Arts story of the week

The single most permeating problem of arts journalism is that the vast majority of it is promotional. In an ideal world, a major news outlet could ignore, say, a new big budget action movie—or even just relegate it to a capsule review—just on the grounds that there was nothing interesting to say about it.

That, of course, will never happen, but that’s the world we live in. In that context, the real test of quality in any newspaper, however, is whether it ever does stories that aren’t promotional.

Do the junket interviews, the big splashy Friday arts-section spread on the new Will Smith movie. But do you ever do a story that in one way or another isn’t tied to a product’s being put on sale to the public?
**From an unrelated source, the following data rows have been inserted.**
(** * Deal QA validator: a shallow embedding of [deal_qa_validator.py]

    The script reads deal rows from a spreadsheet, fetches each deal from a
    remote API, compares five fields and writes a PASS/FAIL/ERROR report.
    This development embeds its four functions ([normalize_date],
    [get_deal_details], [validate_deal], [main]) and settles the properties
    the specification states about them.

    Conventions.
    - A Python [str] is a [string]; its characters are read as the code
      points below 256.
    - The cells and labels of a spreadsheet are scalars ([pyval]); a JSON
      field holds a scalar, an array or an object ([jval]).
    - The libraries behave as they do under CPython 3.11 on Linux:
      [datetime.fromisoformat] has the grammar of that version and
      [strftime] is the one of glibc.
    - The network and the spreadsheet reader are the environment: the
      network is an oracle answering the n-th request, the reader hands over
      the frame as pandas presents it to the script (or fails).
    - Exceptions and [sys.exit] are explicit: [main] runs in a small
      state-and-error monad over the console and the request log. *)

From Stdlib Require Import NArith ZArith Ascii String.
From stdpp Require Import base option list strings gmap pretty.

Local Open Scope string_scope.
Local Open Scope N_scope.

(** ** Strings, as the script uses them *)

Module PyStr.

Definition is_digit (c : ascii) : bool :=
  (48 <=? N_of_ascii c) && (N_of_ascii c <=? 57).

Definition digit_val (c : ascii) : N := N_of_ascii c - 48.

Definition digit_char (n : N) : ascii := ascii_of_N (48 + n).

(** [c in s] for a one-character needle. *)
Fixpoint contains_char (c : ascii) (s : string) : bool :=
  match s with
  | "" => false
  | String a s' => if Ascii.eqb a c then true else contains_char c s'
  end.

(** [s.split(c)[0]]: the text before the first [c], all of [s] when
    there is none. *)
Fixpoint split_head (c : ascii) (s : string) : string :=
  match s with
  | "" => ""
  | String a s' => if Ascii.eqb a c then "" else String a (split_head c s')
  end.

(** [str.isspace] on one character: the ASCII controls 9-13 and 28-31,
    the blank, NEL (133) and the no-break space (160). *)
Definition isspace (c : ascii) : bool :=
  let n := N_of_ascii c in
  ((9 <=? n) && (n <=? 13)) || ((28 <=? n) && (n <=? 32))
  || (n =? 133) || (n =? 160).

Fixpoint lstrip (s : string) : string :=
  match s with
  | "" => ""
  | String a s' => if isspace a then lstrip s' else s
  end.

(** [rstrip] keeps a character when it is not a space or when something
    survives to its right. *)
Fixpoint rstrip (s : string) : string :=
  match s with
  | "" => ""
  | String a s' =>
      match rstrip s' with
      | "" => if isspace a then "" else String a ""
      | r => String a r
      end
  end.

Definition strip (s : string) : string := rstrip (lstrip s).

(** [str.lower] on the ASCII letters; no other character lowers to an
    ASCII letter or to a blank. *)
Definition lower_char (c : ascii) : ascii :=
  let n := N_of_ascii c in
  if (65 <=? n) && (n <=? 90) then ascii_of_N (n + 32) else c.

Fixpoint lower (s : string) : string :=
  match s with
  | "" => ""
  | String a s' => String (lower_char a) (lower s')
  end.

(** [s.startswith(p)] *)
Fixpoint startswith (p s : string) : bool :=
  match p, s with
  | "", _ => true
  | String a p', String b s' => Ascii.eqb a b && startswith p' s'
  | String _ _, "" => false
  end.

(** ["; ".join(l)] *)
Fixpoint join (sep : string) (l : list string) : string :=
  match l with
  | [] => ""
  | [x] => x
  | x :: l' => x +:+ sep +:+ join sep l'
  end.

(** Zero-padded decimal fields, as [%02d], [%04d] and [%06d] print them. *)
Definition pad2 (n : N) : string :=
  String (digit_char (n / 10 mod 10)) (String (digit_char (n mod 10)) "").

Definition pad4 (n : N) : string := pad2 (n / 100) +:+ pad2 (n mod 100).

Definition pad6 (n : N) : string := pad2 (n / 10000) +:+ pad4 (n mod 10000).

End PyStr.

(** ** Dates and times *)

Module PyDate.
Import PyStr.

(** A [datetime] (or pandas [Timestamp]) value.  A time-zone offset is
    checked by the parser but not kept: [strftime('%Y-%m-%d')] does not
    read it and spreadsheet timestamps are naive. *)
Record datetime := mk_datetime {
  year : N; month : N; day : N;
  hour : N; minute : N; second : N; microsecond : N
}.

Definition is_leap (y : N) : bool :=
  ((y mod 4 =? 0) && negb (y mod 100 =? 0)) || (y mod 400 =? 0).

Definition days_in_month (y m : N) : N :=
  match m with
  | 2 => if is_leap y then 29 else 28
  | 4 | 6 | 9 | 11 => 30
  | _ => 31
  end.

(** The range check of the [datetime] constructor. *)
Definition valid_datetime (d : datetime) : bool :=
  (1 <=? year d) && (year d <=? 9999)
  && (1 <=? month d) && (month d <=? 12)
  && (1 <=? day d) && (day d <=? days_in_month (year d) (month d))
  && (hour d <? 24) && (minute d <? 60) && (second d <? 60)
  && (microsecond d <? 1000000).

(** Two decimal digits off the front of a string. *)
Definition take2 (s : string) : option (N * string) :=
  match s with
  | String a (String b r) =>
      if is_digit a && is_digit b
      then Some (10 * digit_val a + digit_val b, r) else None
  | _ => None
  end.

(** *** [datetime.fromisoformat]

    The parser is the one of CPython 3.11 ([datetime_fromisoformat] and
    its helpers in [_datetimemodule.c]).  It works on the UTF-8 bytes of
    the text, a C string that ends with a NUL byte. *)

(** The UTF-8 bytes of a text of code points below 256. *)
Fixpoint utf8 (s : string) : string :=
  match s with
  | "" => ""
  | String c s' =>
      let n := N_of_ascii c in
      if n <? 128 then String c (utf8 s')
      else String (ascii_of_N (192 + n / 64))
             (String (ascii_of_N (128 + n mod 64)) (utf8 s'))
  end.

(** The byte at a position of the C string: NUL at its end. *)
Definition byte_at (b : string) (i : nat) : ascii :=
  default "000"%char (String.get i b).

(** [parse_digits]: [n] decimal digits from position [p] on; the position
    after them and their value, on top of [acc]. *)
Fixpoint parse_digits (b : string) (p n : nat) (acc : N) : option (nat * N) :=
  match n with
  | O => Some (p, acc)
  | S n' =>
      let c := byte_at b p in
      if is_digit c then parse_digits b (S p) n' (10 * acc + digit_val c)
      else None
  end.

(** The position after the digits that start at [p]. *)
Fixpoint skip_digits (fuel : nat) (b : string) (p : nat) : nat :=
  match fuel with
  | O => p
  | S fuel' => if is_digit (byte_at b p) then skip_digits fuel' b (S p) else p
  end.

(** [_find_isoformat_datetime_separator]: where the date ends, told from
    the bytes 4 and 5: YYYY-MM-DD (10), YYYYMMDD (8), YYYY-Www (8),
    YYYY-Www-D (10), YYYYWww (7), YYYYWwwD (8). *)
Definition find_isoformat_datetime_separator (b : string) : option nat :=
  let len := String.length b in
  if (len =? 7)%nat then Some 7%nat
  else if Ascii.eqb (byte_at b 4) "-" then
    if Ascii.eqb (byte_at b 5) "W" then
      if (len <? 8)%nat then None
      else if (8 <? len)%nat && Ascii.eqb (byte_at b 8) "-" then
        if (len =? 9)%nat then None
        else if (10 <? len)%nat && is_digit (byte_at b 10) then Some 8%nat
        else Some 10%nat
      else Some 8%nat
    else Some 10%nat
  else if Ascii.eqb (byte_at b 4) "W" then
    let idx := skip_digits (len - 7) b 7 in
    if (idx <? 9)%nat then Some idx
    else if Nat.even idx then Some 7%nat
    else Some 8%nat
  else Some 8%nat.

(** The calendar arithmetic behind ISO week dates, on C integers: the
    divisions truncate. *)
Module Cal.
Local Open Scope Z_scope.

Definition is_leap (y : Z) : bool :=
  (Z.rem y 4 =? 0) && (negb (Z.rem y 100 =? 0) || (Z.rem y 400 =? 0)).

Definition days_before_month_table (m : Z) : Z :=
  match m with
  | 1 => 0 | 2 => 31 | 3 => 59 | 4 => 90 | 5 => 120 | 6 => 151
  | 7 => 181 | 8 => 212 | 9 => 243 | 10 => 273 | 11 => 304 | 12 => 334
  | _ => 0
  end.

Definition days_in_month (y m : Z) : Z :=
  match m with
  | 2 => if is_leap y then 29 else 28
  | 4 | 6 | 9 | 11 => 30
  | 1 | 3 | 5 | 7 | 8 | 10 | 12 => 31
  | _ => 0
  end.

Definition days_before_year (year : Z) : Z :=
  let y := year - 1 in
  y * 365 + Z.quot y 4 - Z.quot y 100 + Z.quot y 400.

Definition ymd_to_ord (y m d : Z) : Z :=
  days_before_year y
  + (days_before_month_table m + if (2 <? m) && is_leap y then 1 else 0)
  + d.

Definition weekday (y m d : Z) : Z := Z.rem (ymd_to_ord y m d + 6) 7.

Definition iso_week1_monday (y : Z) : Z :=
  let first_day := ymd_to_ord y 1 1 in
  let first_weekday := Z.rem (first_day + 6) 7 in
  let week1_monday := first_day - first_weekday in
  if 3 <? first_weekday then week1_monday + 7 else week1_monday.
A good example of what arts sections should be doing is in the NYT today, a story about complaints from passengers on cruise ships that they got ripped off by a company that stages art auctions on board.
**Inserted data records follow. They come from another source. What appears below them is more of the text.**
(** * Performance-Monitor-API: the recording and retention engine of [app.py]

    A shallow embedding of [DatabaseManager] and [PerformanceMonitor]
    (src/app.py) and of the two callers that matter for retention and for the
    thresholds ([manage_thresholds], [background_monitoring]).

    Conventions of the embedding.
    - Python floats are rationals ([Q]); rounding, infinities and NaN are not
      modelled.  Python ints are [Z]; an int bound to an SQL parameter must
      fit the 64 bits of an SQLite INTEGER.
    - The thresholds hold decoded JSON values ([json_value]), since the POST
      route stores what it is sent; comparing a float with a value that is no
      number raises TypeError.
    - Python strings are [string]; [str.upper] is a function the model is
      given, fixed on ASCII text only.
    - A Python exception is an [exn] carrying [type(e).__name__] and [str(e)];
      only instances of [Exception] are modelled.  A computation that may raise
      returns a [result].
    - Everything the code reads from its environment (psutil, [time.time()],
      [datetime.now()], SQLite's CURRENT_TIMESTAMP, [traceback]) is an explicit
      argument.
    - A table is the list of its rows in rowid order; SQLite statements are
      assumed to succeed once a connection is there.  [logger] output is not
      modelled. *)

From Stdlib Require Import ZArith QArith Qminmax Lia Ascii String.
From stdpp Require Import base gmap strings list sorting.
(I’d love to hear nominations from readers of stories published in their cities that show reporting and initiative.)

The disgruntled passengers say that the scam is to tell people they are being offered works appraised at some high figure; when they get back on shore, they find they’ve purchased works routinely sold for a fraction of that amount. One case study by the Times centers around a San Diego businessman named Luis Maldonado:

Reached by phone in Michigan, Albert Scaglione, the founder of Park West, said he stood by the company’s certificates of authenticity and its appraisals. “I am absolutely confident that if we had the opportunity to give Mr. Maldonado the history of our pricing, he would have a different view,” Mr. Scaglione said on Monday.

But about two hours after The New York Times asked Mr. Scaglione about Mr. Maldonado’s case, Park West phoned Mr. Maldonado to offer him a full refund.

The Times story notes that the Arizona Republic, the metro daily in Phoenix, did a similar investigation of the company last year. I had to search a half-dozen ways before it came up on the paper’s web site—and then only to tell me I had to buy it. No sense in letting people know about the paper’s investigative journalism!

An apparent reprint of the story, published in the Arizona Daily Star, in Tucson, is here. It deserves mention as well; reporter Dennis Wagner describes an aspect of the way the company does business that isn’t mentioned in the Times story:

If [the customer] had read the invoice on his purchase, he would have found a disclaimer: “No verbal agreements or representations (by Park West agents) shall be of any force or effect unless set forth in writing.”

If he had read the certificate of authenticity, he would have learned that it does not apply to guarantees about the work’s title, lot size, rarity, provenance or importance.

And if he had inspected the appraisal, he would have seen that Park West “assumes no liability for claims that our appraisal is inaccurate.”